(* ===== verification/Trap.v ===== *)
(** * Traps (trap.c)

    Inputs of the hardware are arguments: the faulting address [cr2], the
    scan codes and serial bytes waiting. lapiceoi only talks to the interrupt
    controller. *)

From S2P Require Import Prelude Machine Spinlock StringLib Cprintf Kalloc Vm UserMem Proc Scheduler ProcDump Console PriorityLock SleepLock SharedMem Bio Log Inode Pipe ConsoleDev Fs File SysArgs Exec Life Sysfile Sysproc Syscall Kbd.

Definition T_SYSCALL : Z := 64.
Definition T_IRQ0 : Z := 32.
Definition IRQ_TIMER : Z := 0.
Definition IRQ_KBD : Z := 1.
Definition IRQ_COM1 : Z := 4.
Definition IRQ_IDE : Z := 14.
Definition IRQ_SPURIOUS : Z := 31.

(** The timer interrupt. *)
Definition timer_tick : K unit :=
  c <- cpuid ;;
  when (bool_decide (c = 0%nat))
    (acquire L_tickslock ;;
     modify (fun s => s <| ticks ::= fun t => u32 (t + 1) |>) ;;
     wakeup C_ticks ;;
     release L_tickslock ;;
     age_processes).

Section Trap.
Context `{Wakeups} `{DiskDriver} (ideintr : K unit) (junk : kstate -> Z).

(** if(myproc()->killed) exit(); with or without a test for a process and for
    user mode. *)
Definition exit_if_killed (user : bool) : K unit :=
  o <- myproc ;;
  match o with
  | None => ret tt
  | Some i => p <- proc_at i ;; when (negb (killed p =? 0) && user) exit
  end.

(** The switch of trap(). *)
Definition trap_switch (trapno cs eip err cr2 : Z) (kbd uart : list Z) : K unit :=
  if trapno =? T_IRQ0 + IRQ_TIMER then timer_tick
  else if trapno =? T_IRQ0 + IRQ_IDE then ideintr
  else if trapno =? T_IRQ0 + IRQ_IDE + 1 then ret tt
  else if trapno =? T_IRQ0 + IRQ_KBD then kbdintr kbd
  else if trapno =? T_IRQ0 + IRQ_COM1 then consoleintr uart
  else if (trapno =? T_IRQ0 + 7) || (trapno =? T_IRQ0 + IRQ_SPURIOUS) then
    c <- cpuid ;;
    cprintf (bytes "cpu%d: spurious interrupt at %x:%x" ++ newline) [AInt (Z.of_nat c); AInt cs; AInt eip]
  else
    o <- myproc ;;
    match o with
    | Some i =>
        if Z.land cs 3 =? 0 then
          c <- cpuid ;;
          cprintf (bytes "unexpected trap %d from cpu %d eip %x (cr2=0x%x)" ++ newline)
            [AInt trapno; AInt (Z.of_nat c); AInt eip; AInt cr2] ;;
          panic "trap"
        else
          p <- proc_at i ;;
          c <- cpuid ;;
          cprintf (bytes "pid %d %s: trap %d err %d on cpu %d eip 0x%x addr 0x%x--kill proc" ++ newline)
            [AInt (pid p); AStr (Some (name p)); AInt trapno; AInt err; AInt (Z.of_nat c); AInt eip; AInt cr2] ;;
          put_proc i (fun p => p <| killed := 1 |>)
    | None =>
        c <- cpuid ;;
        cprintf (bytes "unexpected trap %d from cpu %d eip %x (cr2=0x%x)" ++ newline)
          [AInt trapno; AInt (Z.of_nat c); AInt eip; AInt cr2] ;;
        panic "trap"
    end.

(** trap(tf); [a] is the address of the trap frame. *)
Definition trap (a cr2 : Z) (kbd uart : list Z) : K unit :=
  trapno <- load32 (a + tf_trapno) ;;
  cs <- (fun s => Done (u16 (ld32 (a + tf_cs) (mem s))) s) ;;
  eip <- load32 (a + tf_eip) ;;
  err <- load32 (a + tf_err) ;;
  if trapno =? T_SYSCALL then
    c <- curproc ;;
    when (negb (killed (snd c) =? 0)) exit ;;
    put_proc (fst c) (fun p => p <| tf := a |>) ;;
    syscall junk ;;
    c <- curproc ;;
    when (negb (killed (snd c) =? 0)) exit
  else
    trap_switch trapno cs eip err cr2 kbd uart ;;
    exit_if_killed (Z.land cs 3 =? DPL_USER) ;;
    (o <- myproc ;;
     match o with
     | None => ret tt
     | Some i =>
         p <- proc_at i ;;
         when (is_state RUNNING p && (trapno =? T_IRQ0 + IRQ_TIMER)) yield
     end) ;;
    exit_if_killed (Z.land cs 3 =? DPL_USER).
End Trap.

WHAT THIS TASK INVOLVES:
Set down exactly the lines that begin with the one containing "(o <- myproc ;;" and end with the last line above, and no others.

COMPLETED EXERCISE:
    (o <- myproc ;;
     match o with
     | None => ret tt
     | Some i =>
         p <- proc_at i ;;
         when (is_state RUNNING p && (trapno =? T_IRQ0 + IRQ_TIMER)) yield
     end) ;;
    exit_if_killed (Z.land cs 3 =? DPL_USER).
End Trap.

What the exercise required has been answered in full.